• **EXTRACTED INFORMATION**
(** On a sorted list the binary search of the code finds that suffix. *)
Lemma search_drop_lt (x : N) (l : list N) :
  StronglySorted N.le l → drop (search (length l) (ge_test x l)) l = drop_lt x l.
Proof.
  intros Hs. destruct (search_monotone (length l) (ge_test x l)) as (Hr & Hlo & Hhi).
  { intros i j Hij Hj. unfold ge_test. destruct (lookup_lt_is_Some_2 l i) as [a Ha]; [lia|].
    destruct (lookup_lt_is_Some_2 l j) as [b Hb]; [lia|]. rewrite Ha, Hb, !N.leb_le.
    destruct (decide (i = j)) as [->|]; [by simplify_eq|].
    pose proof (StronglySorted_lookup _ _ i j a b Hs ltac:(lia) Ha Hb). lia. }
  apply drop_lt_drop.
  - intros i y Hi Hy. apply Hlo in Hi. unfold ge_test at 1 in Hi. rewrite Hy in Hi. go_arith.
  - intros y Hy. apply lookup_lt_Some in Hy as Hlt. specialize (Hhi _ (Nat.le_refl _) Hlt).
    unfold ge_test at 1 in Hhi. rewrite Hy in Hhi. go_arith.
Qed.

Lemma drop_lt_elem x l y : StronglySorted N.le l → y ∈ drop_lt x l ↔ y ∈ l ∧ (x ≤ y)%N.
Proof.
  induction 1 as [|z l Hs IH Hz]; simpl; [set_solver|]. rewrite Forall_forall in Hz.
  destruct (N.ltb_spec z x).
  - rewrite IH, elem_of_cons. naive_solver lia.
  - split; [|naive_solver]. intros Hy. split; [done|].
    apply elem_of_cons in Hy as [->|Hy]; [done|]. apply Hz in Hy. lia.
Qed.

Lemma drop_lt_suffix x l : ∃ k, l = k ++ drop_lt x l.
Proof.
  induction l as [|z l [k IH]]; simpl; [by exists []|].
  destruct (z <? x)%N; [exists (z :: k); simpl; congruence|by exists []].
Qed.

• **PROBLEM TO SOLVE**
The lines in the records above that include the word "induction" must be copied out.

• **SOLUTION BELOW**
  induction 1 as [|z l Hs IH Hz]; simpl; [set_solver|]. rewrite Forall_forall in Hz.
  induction l as [|z l [k IH]]; simpl; [by exists []|].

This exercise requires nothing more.